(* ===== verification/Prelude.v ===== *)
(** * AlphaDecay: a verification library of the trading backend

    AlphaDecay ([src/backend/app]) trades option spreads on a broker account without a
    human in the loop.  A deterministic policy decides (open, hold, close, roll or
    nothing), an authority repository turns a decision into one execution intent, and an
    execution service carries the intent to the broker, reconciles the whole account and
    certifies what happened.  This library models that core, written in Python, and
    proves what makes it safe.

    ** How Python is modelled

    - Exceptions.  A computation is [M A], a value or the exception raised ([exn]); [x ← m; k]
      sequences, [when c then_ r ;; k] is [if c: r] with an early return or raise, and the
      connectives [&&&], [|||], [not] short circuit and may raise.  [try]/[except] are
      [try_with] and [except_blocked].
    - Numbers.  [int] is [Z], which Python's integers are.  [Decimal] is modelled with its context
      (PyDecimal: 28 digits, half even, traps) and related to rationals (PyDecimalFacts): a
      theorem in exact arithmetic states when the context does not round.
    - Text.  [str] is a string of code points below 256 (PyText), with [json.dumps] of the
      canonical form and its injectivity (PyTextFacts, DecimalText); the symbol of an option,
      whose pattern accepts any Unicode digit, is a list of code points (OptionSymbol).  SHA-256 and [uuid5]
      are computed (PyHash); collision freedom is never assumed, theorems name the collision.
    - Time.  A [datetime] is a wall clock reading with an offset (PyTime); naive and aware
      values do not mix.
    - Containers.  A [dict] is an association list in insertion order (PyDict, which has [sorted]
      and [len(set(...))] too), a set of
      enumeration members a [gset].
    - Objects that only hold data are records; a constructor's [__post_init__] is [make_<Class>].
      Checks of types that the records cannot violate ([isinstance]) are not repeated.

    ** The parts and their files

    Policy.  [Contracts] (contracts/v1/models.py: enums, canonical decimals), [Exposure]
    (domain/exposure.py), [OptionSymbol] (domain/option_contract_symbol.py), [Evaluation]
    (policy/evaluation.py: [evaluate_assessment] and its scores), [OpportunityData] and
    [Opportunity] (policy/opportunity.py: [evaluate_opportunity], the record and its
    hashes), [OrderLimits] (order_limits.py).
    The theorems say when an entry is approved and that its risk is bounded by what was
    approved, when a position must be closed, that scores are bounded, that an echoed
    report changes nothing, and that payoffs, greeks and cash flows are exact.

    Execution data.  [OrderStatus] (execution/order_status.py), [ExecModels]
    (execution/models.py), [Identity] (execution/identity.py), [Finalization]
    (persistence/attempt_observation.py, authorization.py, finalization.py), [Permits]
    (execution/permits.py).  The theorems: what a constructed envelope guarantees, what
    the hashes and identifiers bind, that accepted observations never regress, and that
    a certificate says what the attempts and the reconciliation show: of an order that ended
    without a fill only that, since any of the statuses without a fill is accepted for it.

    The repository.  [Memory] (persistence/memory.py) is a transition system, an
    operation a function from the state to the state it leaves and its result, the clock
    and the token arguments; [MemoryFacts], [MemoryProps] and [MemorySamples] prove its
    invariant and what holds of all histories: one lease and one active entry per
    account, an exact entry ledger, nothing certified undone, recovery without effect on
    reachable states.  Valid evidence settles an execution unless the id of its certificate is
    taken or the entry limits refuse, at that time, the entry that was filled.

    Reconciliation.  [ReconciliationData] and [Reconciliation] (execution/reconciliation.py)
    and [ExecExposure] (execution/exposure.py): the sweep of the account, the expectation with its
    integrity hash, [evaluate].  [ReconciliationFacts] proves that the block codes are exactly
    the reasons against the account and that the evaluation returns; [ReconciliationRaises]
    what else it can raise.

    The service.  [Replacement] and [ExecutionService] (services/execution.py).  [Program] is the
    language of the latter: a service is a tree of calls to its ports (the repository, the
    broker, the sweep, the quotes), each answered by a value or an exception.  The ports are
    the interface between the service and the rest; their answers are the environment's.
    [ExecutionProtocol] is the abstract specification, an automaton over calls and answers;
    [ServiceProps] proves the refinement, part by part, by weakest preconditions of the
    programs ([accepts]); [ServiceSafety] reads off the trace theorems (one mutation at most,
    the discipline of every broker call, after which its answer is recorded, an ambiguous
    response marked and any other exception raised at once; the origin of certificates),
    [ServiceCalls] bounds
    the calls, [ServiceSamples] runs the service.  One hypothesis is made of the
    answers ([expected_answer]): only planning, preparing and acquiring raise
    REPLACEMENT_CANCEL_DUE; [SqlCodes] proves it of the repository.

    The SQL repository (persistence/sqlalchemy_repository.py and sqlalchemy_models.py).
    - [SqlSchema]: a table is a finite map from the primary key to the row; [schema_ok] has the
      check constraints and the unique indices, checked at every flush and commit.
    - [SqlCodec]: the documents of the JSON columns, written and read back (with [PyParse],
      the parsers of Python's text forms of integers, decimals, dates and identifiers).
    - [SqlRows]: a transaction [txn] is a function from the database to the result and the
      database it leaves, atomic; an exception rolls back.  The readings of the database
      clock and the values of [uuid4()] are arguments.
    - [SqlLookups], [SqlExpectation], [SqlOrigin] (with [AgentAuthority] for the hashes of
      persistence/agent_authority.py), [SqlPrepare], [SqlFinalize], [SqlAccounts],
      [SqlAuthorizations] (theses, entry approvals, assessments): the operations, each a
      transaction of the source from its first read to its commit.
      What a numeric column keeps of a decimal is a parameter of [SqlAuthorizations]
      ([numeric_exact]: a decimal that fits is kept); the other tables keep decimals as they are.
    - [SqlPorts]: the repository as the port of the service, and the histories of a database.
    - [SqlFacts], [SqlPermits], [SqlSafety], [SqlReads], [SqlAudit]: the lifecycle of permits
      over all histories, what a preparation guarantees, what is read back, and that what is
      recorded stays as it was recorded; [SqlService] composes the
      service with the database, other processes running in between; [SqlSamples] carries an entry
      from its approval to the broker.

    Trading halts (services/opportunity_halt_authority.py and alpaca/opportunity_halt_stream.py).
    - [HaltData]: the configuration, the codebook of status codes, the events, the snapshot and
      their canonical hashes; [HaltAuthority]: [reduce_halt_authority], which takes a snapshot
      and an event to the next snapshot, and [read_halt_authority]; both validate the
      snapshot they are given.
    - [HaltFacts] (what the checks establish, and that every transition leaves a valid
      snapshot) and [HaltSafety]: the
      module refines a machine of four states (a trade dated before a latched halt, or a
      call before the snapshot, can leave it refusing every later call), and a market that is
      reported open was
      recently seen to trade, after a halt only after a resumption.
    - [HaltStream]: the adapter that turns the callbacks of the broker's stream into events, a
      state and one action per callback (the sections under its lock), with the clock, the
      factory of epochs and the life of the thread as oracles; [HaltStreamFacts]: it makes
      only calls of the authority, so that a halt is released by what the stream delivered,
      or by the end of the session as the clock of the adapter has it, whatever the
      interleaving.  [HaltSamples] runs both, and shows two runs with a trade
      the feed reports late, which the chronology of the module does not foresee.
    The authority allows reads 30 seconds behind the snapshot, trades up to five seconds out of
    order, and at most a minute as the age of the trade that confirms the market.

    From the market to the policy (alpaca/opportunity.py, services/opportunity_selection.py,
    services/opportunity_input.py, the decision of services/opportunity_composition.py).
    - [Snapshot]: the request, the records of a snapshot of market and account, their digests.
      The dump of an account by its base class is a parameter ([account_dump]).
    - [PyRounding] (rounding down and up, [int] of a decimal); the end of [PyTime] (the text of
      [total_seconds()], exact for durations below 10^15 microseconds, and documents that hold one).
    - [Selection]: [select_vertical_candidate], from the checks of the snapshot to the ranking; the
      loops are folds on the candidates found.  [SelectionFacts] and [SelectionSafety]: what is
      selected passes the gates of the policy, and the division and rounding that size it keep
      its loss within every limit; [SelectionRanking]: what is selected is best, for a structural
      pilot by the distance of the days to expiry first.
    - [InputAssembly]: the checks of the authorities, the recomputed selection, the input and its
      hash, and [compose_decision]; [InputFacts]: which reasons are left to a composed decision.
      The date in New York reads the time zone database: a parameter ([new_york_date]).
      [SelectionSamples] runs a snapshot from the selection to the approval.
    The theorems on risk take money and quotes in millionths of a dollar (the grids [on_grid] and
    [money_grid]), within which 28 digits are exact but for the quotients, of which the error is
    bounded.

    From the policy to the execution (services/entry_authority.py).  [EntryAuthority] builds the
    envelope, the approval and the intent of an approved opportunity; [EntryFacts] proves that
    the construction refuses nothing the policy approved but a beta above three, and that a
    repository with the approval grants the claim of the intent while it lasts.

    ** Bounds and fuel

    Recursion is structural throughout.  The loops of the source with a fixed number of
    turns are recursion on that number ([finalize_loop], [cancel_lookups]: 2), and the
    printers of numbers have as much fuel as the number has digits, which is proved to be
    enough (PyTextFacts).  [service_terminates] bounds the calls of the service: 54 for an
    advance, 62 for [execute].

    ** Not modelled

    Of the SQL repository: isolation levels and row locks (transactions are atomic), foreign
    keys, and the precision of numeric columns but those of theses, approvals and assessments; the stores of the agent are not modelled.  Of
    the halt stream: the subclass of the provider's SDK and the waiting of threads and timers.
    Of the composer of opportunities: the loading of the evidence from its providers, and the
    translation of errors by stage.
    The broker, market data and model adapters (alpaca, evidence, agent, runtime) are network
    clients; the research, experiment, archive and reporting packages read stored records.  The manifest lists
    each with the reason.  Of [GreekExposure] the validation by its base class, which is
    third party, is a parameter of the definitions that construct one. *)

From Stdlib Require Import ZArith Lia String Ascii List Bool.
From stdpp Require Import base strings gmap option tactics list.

___

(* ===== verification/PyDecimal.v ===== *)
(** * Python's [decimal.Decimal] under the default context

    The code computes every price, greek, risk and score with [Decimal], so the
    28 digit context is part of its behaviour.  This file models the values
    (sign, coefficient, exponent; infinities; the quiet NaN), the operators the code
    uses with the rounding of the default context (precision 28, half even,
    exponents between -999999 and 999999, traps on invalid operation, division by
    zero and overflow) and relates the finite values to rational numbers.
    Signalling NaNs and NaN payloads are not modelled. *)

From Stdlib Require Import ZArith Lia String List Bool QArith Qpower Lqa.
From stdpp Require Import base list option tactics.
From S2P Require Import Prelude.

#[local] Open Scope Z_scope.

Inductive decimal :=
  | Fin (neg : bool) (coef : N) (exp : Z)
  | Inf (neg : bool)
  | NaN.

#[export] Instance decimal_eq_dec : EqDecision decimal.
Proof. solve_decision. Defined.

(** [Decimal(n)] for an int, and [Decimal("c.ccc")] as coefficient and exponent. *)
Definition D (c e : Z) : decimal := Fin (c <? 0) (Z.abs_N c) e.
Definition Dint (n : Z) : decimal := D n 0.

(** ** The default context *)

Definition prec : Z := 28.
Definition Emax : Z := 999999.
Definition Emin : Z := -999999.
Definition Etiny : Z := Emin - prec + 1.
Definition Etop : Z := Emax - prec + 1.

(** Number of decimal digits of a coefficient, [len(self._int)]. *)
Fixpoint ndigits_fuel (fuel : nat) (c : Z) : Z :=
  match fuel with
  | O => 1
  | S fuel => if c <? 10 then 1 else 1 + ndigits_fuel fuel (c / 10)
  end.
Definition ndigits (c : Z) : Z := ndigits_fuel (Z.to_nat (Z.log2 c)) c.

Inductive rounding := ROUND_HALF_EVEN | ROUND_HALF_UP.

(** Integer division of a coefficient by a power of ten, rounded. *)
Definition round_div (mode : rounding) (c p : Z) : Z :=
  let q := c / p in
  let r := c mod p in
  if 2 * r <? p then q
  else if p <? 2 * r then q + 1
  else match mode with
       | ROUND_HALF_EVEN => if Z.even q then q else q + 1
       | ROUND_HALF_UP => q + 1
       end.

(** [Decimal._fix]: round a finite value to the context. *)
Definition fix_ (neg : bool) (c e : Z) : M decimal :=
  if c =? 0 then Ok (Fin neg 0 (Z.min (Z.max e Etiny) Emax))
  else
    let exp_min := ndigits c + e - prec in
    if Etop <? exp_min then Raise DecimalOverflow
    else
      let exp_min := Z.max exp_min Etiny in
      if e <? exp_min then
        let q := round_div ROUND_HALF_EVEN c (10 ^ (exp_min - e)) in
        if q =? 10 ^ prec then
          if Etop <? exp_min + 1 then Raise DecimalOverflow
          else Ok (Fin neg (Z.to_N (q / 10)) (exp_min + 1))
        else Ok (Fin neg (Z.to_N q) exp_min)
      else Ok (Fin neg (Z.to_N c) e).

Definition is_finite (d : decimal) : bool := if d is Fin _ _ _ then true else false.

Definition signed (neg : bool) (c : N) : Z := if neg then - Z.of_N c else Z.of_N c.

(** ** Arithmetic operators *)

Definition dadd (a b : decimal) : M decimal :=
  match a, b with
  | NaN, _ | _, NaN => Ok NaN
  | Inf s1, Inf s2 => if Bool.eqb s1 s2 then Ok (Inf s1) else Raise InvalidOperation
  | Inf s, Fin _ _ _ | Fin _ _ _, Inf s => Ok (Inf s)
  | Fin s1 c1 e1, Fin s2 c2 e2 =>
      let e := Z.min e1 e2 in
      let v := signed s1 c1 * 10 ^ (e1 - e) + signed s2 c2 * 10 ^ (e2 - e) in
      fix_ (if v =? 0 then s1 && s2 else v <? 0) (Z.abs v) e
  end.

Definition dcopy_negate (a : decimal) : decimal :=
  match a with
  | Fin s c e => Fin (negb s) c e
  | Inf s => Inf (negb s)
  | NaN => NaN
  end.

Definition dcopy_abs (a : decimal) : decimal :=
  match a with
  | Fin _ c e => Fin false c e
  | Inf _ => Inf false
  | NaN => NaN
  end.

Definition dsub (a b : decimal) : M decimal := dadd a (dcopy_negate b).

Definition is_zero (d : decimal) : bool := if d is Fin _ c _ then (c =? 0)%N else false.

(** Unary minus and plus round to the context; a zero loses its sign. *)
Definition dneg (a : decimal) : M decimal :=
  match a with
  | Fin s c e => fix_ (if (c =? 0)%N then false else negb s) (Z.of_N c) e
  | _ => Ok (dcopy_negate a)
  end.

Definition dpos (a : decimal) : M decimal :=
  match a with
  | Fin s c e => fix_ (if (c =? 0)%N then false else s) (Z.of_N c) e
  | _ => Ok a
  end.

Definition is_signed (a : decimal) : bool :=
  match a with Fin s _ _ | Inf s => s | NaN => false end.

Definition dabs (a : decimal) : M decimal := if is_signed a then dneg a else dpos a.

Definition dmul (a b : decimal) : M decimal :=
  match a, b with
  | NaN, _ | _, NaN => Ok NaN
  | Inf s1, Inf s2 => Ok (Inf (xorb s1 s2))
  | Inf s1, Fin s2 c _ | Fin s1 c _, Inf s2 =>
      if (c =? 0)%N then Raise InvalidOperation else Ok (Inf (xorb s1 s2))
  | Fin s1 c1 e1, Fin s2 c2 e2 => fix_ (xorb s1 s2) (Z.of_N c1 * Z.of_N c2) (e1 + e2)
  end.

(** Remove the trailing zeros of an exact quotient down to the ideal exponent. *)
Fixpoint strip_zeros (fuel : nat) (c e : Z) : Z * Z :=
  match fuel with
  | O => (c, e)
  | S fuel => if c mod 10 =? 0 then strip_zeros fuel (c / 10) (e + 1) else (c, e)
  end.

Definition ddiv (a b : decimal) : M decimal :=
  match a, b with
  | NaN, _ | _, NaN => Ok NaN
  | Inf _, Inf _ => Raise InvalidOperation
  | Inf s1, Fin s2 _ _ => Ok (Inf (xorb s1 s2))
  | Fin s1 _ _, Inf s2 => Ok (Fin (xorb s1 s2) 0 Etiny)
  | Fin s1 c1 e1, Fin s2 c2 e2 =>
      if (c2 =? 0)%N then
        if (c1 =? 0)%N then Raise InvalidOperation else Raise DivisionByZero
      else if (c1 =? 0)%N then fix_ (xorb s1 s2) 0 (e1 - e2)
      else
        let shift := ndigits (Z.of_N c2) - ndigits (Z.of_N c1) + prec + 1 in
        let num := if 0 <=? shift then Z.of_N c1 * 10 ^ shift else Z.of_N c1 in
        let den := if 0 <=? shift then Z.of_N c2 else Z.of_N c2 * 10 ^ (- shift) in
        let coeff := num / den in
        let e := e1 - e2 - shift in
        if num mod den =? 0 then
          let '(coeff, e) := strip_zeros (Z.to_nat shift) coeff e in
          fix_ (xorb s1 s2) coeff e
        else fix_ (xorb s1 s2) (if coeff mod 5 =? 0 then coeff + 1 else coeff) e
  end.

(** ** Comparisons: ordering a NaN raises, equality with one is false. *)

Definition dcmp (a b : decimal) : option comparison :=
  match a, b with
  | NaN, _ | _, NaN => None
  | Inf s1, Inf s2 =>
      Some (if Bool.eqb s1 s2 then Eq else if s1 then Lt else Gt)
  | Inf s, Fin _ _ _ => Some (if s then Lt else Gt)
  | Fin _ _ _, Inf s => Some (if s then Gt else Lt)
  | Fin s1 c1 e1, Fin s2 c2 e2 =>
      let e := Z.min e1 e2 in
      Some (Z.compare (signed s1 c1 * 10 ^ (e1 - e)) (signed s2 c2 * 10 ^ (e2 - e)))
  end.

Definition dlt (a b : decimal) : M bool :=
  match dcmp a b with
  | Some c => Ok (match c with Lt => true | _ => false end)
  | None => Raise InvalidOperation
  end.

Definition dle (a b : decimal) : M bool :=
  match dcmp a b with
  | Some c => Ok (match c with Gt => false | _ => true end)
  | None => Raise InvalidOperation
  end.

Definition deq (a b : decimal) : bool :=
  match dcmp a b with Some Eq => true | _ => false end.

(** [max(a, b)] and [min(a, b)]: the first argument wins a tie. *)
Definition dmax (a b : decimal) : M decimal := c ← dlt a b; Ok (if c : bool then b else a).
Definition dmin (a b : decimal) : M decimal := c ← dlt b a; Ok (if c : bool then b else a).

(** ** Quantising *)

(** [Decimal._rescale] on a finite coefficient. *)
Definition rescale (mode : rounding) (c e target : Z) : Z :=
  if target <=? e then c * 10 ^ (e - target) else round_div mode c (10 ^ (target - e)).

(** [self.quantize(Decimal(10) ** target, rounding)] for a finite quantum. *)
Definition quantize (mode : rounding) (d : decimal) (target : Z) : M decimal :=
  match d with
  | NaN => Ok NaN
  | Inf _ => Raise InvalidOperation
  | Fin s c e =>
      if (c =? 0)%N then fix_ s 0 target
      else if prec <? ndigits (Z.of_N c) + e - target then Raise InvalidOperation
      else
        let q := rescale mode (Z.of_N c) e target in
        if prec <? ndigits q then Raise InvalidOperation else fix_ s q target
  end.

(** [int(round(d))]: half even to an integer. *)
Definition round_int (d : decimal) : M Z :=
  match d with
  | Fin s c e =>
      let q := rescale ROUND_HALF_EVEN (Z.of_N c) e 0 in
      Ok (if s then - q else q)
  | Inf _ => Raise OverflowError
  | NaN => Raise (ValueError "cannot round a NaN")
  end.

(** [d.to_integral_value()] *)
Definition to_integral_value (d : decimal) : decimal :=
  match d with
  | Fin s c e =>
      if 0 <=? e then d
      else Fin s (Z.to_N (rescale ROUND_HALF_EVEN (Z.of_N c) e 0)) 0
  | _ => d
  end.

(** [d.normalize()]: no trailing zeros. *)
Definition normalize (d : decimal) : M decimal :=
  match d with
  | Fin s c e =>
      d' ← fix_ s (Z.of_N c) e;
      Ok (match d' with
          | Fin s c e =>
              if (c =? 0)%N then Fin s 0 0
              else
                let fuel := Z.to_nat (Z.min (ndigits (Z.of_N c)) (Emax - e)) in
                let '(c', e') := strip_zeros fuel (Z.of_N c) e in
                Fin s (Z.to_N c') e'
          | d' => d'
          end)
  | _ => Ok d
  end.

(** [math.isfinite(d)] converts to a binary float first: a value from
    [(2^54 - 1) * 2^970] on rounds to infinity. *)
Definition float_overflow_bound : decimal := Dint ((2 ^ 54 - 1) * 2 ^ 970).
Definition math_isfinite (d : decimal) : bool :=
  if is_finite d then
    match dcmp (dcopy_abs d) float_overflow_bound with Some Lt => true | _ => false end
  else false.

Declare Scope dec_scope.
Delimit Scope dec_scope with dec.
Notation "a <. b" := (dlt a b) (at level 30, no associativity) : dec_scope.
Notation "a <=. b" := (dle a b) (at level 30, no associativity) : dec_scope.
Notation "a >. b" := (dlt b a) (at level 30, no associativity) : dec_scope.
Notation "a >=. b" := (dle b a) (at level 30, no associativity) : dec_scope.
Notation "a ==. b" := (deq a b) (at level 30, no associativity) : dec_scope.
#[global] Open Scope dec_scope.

___

**TASK DIRECTIONS:**
Read the records above. Show each line that has the string "every".

**RESPONSE BELOW:**
    the discipline of every broker call, after which its answer is recorded, an ambiguous
      check constraints and the unique indices, checked at every flush and commit.
    - [HaltFacts] (what the checks establish, and that every transition leaves a valid
      call before the snapshot, can leave it refusing every later call), and a market that is
      its loss within every limit; [SelectionRanking]: what is selected is best, for a structural
    The code computes every price, greek, risk and score with [Decimal], so the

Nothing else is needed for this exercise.